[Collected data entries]
============
(* ===== verification/PyInt.v ===== *)
(** * Python's [int(s)] on a string

    [display_and_choose_food] (reserve.py 45-47) converts the line the user
    typed with [int(choice)].  CPython ([PyLong_FromUnicodeObject] and
    [PyLong_FromString], base 10) skips leading and trailing whitespace,
    accepts one optional sign, then decimal digits with single underscores
    between digits, and raises [ValueError] on anything else; since
    Python 3.11 it also raises [ValueError] when the number has more than
    [sys.int_info.default_max_str_digits] (4300) digits.  The input is
    modelled as ASCII text. *)

From Stdlib Require Import ZArith List String Ascii Bool Lia.
From S2P Require Import Prelude Json.
Import ListNotations.
Open Scope Z_scope.

(** Whitespace in the sense of [str.isspace] restricted to ASCII: tab, line
    feed, vertical tab, form feed, carriage return, the four separators
    0x1C-0x1F, and space. *)
Definition is_py_space (c : ascii) : bool :=
  let n := Z.of_nat (nat_of_ascii c) in
  ((9 <=? n) && (n <=? 13)) || ((28 <=? n) && (n <=? 32)).

Definition is_digit (c : ascii) : bool :=
  let n := Z.of_nat (nat_of_ascii c) in (48 <=? n) && (n <=? 57).

Definition digit_value (c : ascii) : Z := Z.of_nat (nat_of_ascii c) - 48.

Fixpoint skip_space (l : list ascii) : list ascii :=
  match l with
  | c :: r => if is_py_space c then skip_space r else l
  | [] => []
  end.

Definition parse_sign (l : list ascii) : Z * list ascii :=
  match l with
  | "+"%char :: r => (1, r)
  | "-"%char :: r => (-1, r)
  | _ => (1, l)
  end.

(** The digit scan: [acc] is the value so far, [nd] the number of digits,
    [prev_us] whether the previous character was an underscore (it starts
    [true], which rejects a leading underscore and an empty digit string).
    Returns the value, the digit count and the rest of the input. *)
Fixpoint scan_digits (acc : Z) (nd : nat) (prev_us : bool) (l : list ascii)
  : option (Z * nat * list ascii) :=
  match l with
  | c :: r =>
      if is_digit c then scan_digits (acc * 10 + digit_value c) (S nd) false r
      else if Ascii.eqb c "_"%char then
        if prev_us then None else scan_digits acc nd true r
      else if prev_us then None else Some (acc, nd, l)
  | [] => if prev_us then None else Some (acc, nd, [])
  end.

(** [sys.int_info.default_max_str_digits] *)
Definition max_str_digits : nat := 4300.

(** [int(s)] for a [str] [s]. *)
Definition int_of_str (s : string) : pyres Z :=
  let (sign, l) := parse_sign (skip_space (list_ascii_of_string s)) in
  match scan_digits 0 0 true l with
  | None => Exc ValueError
  | Some (v, nd, rest) =>
      if Nat.ltb max_str_digits nd then Exc ValueError
      else match skip_space rest with
           | [] => Ok (sign * v)
           | _ => Exc ValueError
           end
  end.

(** [int()] fails only with [ValueError]. *)
Lemma int_of_str_exc s e : int_of_str s = Exc e -> e = ValueError.
Proof. unfold int_of_str. repeat case_match; intros H; inversion H; reflexivity. Qed.

Lemma int_of_str_not_base s e : int_of_str s = Exc e -> is_base_only e = false.
Proof. intros H. now rewrite (int_of_str_exc s e H). Qed.

#[export] Hint Resolve int_of_str_not_base : narije.

(** ** Decimal numerals *)

(** The value of a digit string read after the value [acc]. *)
Definition digits_value (acc : Z) (l : list ascii) : Z :=
  fold_left (fun a c => a * 10 + digit_value c) l acc.

Lemma digit_char_props d : 0 <= d <= 9 ->
  digit_value (digit_char d) = d /\ is_digit (digit_char d) = true /\
  is_py_space (digit_char d) = false /\ Ascii.eqb (digit_char d) "_"%char = false.
Proof.
  intros Hd. unfold digit_value, is_digit, is_py_space, digit_char.
  rewrite Ascii.nat_ascii_embedding by lia.
  split; [lia|]. split; [apply andb_true_intro; split; apply Z.leb_le; lia|].
  split.
  - apply orb_false_intro; apply andb_false_intro2; apply Z.leb_gt; lia.
  - destruct (Ascii.eqb_spec (ascii_of_nat (48 + Z.to_nat d)) "_"%char) as [E|]; [|reflexivity].
    apply (f_equal nat_of_ascii) in E. rewrite Ascii.nat_ascii_embedding in E by lia.
    change (nat_of_ascii "_"%char) with 95%nat in E. lia.
Qed.

Lemma scan_digits_digit c r acc nd prev :
  is_digit c = true ->
  scan_digits acc nd prev (c :: r) = scan_digits (acc * 10 + digit_value c) (S nd) false r.
Proof. intros Hc. simpl. now rewrite Hc. Qed.

(** The scan reads a run of digits as its value and stops after it. *)
Lemma scan_digits_run c l rest acc nd prev :
  is_digit c = true -> Forall (fun c => is_digit c = true) l ->
  scan_digits acc nd prev (c :: l ++ rest)
  = scan_digits (digits_value acc (c :: l)) (nd + S (List.length l)) false rest.
Proof.
  revert c acc nd prev. induction l as [|c' l IH]; intros c acc nd prev Hc Hl.
  - rewrite scan_digits_digit by exact Hc. now rewrite Nat.add_1_r.
  - inversion Hl as [|? ? Hc' Hl']; subst.
    rewrite <- app_comm_cons, scan_digits_digit by exact Hc.
    rewrite (IH c' (acc * 10 + digit_value c) (S nd) false Hc' Hl').
    f_equal. cbn [List.length]. lia.
Qed.

Section Digits.
Context (fuel : nat) (n : Z).
Hypothesis Hn : 0 <= n.
Hypothesis Hfuel : (Z.to_nat n < fuel)%nat.

Lemma dec_digits_shape :
  exists c l, dec_digits fuel n = c :: l /\ is_digit c = true /\
    Forall (fun c => is_digit c = true) l /\ is_py_space c = false.
Proof.
  revert n Hn Hfuel. induction fuel as [|f IH]; intros m Hm Hf; [lia|]. simpl.
  destruct (m <? 10) eqn:E.
  - apply Z.ltb_lt in E. destruct (digit_char_props m ltac:(lia)) as (_ & Hd & Hs & _).
    exists (digit_char m), []. repeat split; auto.
  - apply Z.ltb_ge in E.
    destruct (IH (m / 10) ltac:(apply Z.div_pos; lia)
                ltac:(assert (m / 10 < m) by (apply Z.div_lt; lia); lia))
      as (c & l & -> & Hc & Hl & Hs).
    destruct (digit_char_props (m mod 10) ltac:(pose proof (Z.mod_pos_bound m 10); lia))
      as (_ & Hd & _ & _).
    exists c, (l ++ [digit_char (m mod 10)])%list. repeat split; auto.
    apply Forall_app. auto.
Qed.

Lemma dec_digits_value : digits_value 0 (dec_digits fuel n) = n.
Proof.
  revert n Hn Hfuel. induction fuel as [|f IH]; intros m Hm Hf; [lia|]. simpl.
  destruct (m <? 10) eqn:E.
  - apply Z.ltb_lt in E. unfold digits_value. simpl.
    destruct (digit_char_props m ltac:(lia)) as (-> & _). reflexivity.
  - apply Z.ltb_ge in E. unfold digits_value in *. rewrite fold_left_app. simpl.
    rewrite IH by (try apply Z.div_pos; try (assert (m / 10 < m) by (apply Z.div_lt; lia)); lia).
    destruct (digit_char_props (m mod 10) ltac:(pose proof (Z.mod_pos_bound m 10); lia))
      as (-> & _).
    pose proof (Z.div_mod m 10). lia.
Qed.

Lemma dec_digits_length k :
  0 < k -> n < 10 ^ k -> (List.length (dec_digits fuel n) <= Z.to_nat k)%nat.
Proof.
  revert n Hn Hfuel k. induction fuel as [|f IH]; intros m Hm Hf k Hk Hlt; [lia|]. simpl.
  destruct (m <? 10) eqn:E; [simpl; lia|]. apply Z.ltb_ge in E.
  assert (Hk1 : 1 < k).
  { destruct (Z.eq_dec k 1) as [->|]; [simpl in Hlt; lia|lia]. }
  rewrite length_app. simpl.
  assert (H := IH (m / 10) ltac:(apply Z.div_pos; lia)
                 ltac:(assert (m / 10 < m) by (apply Z.div_lt; lia); lia) (k - 1) ltac:(lia)).
  assert (Hlt' : m / 10 < 10 ^ (k - 1)).
  { apply Z.div_lt_upper_bound; [lia|].
    replace (10 * 10 ^ (k - 1)) with (10 ^ k); [exact Hlt|].
    rewrite <- Z.pow_succ_r by lia. f_equal. lia. }
  specialize (H Hlt'). lia.
Qed.
End Digits.

(** The digits of a number below [10 ^ 4300] pass the scan and the
    digit limit, and read back as the number. *)
Lemma scan_dec_digits fuel n :
  0 <= n -> (Z.to_nat n < fuel)%nat -> n < 10 ^ 4300 ->
  exists nd, scan_digits 0 0 true (dec_digits fuel n) = Some (n, nd, [])
             /\ Nat.ltb max_str_digits nd = false.
Proof.
  intros Hn Hf Hb.
  destruct (dec_digits_shape fuel n Hn Hf) as (c & l & Hd & Hc & Hl & _).
  pose proof (dec_digits_value fuel n Hn Hf) as Hv.
  pose proof (dec_digits_length fuel n Hn Hf 4300 ltac:(lia) Hb) as Hlen.
  rewrite Hd in *. rewrite <- (app_nil_r l), scan_digits_run by assumption.
  exists (0 + S (List.length l))%nat. rewrite Hv. split; [reflexivity|].
  apply Nat.ltb_ge. unfold max_str_digits. simpl in Hlen. lia.
Qed.

(** Round trip of the menu numbers: [int(str(k))] is [k] for every
    integer of at most 4300 digits. *)
Lemma int_of_str_py_str_int z :
  Z.abs z < 10 ^ 4300 -> int_of_str (py_str_int z) = Ok z.
Proof.
  intros Hb. unfold int_of_str, py_str_int. rewrite list_ascii_of_string_of_list_ascii.
  pose proof (Z.abs_nonneg z) as Hn.
  destruct (dec_digits_shape (S (Z.to_nat (Z.abs z))) (Z.abs z) Hn ltac:(lia))
    as (c & l & Hd & Hc & _ & Hs).
  destruct (scan_dec_digits (S (Z.to_nat (Z.abs z))) (Z.abs z) Hn ltac:(lia) Hb)
    as (nd & Hscan & Hlim).
  rewrite Hd in *.
  destruct (z <? 0) eqn:Hz; simpl app.
  - cbn [skip_space]. change (is_py_space "-"%char) with false. cbn [parse_sign].
    rewrite Hscan, Hlim. cbn [skip_space]. f_equal. apply Z.ltb_lt in Hz. lia.
  - cbn [skip_space]. rewrite Hs.
    replace (parse_sign (c :: l)) with (1, c :: l)
      by (destruct c as [[] [] [] [] [] [] [] []]; try reflexivity; discriminate Hc).
    rewrite Hscan, Hlim. cbn [skip_space]. f_equal. apply Z.ltb_ge in Hz. lia.
Qed.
============
■ TASK PROMPT: If the word "pose" appears in a line above, copy that line.

■ OUTPUT BELOW:
    destruct (digit_char_props (m mod 10) ltac:(pose proof (Z.mod_pos_bound m 10); lia))
    destruct (digit_char_props (m mod 10) ltac:(pose proof (Z.mod_pos_bound m 10); lia))
    pose proof (Z.div_mod m 10). lia.
  pose proof (dec_digits_value fuel n Hn Hf) as Hv.
  pose proof (dec_digits_length fuel n Hn Hf 4300 ltac:(lia) Hb) as Hlen.
  pose proof (Z.abs_nonneg z) as Hn.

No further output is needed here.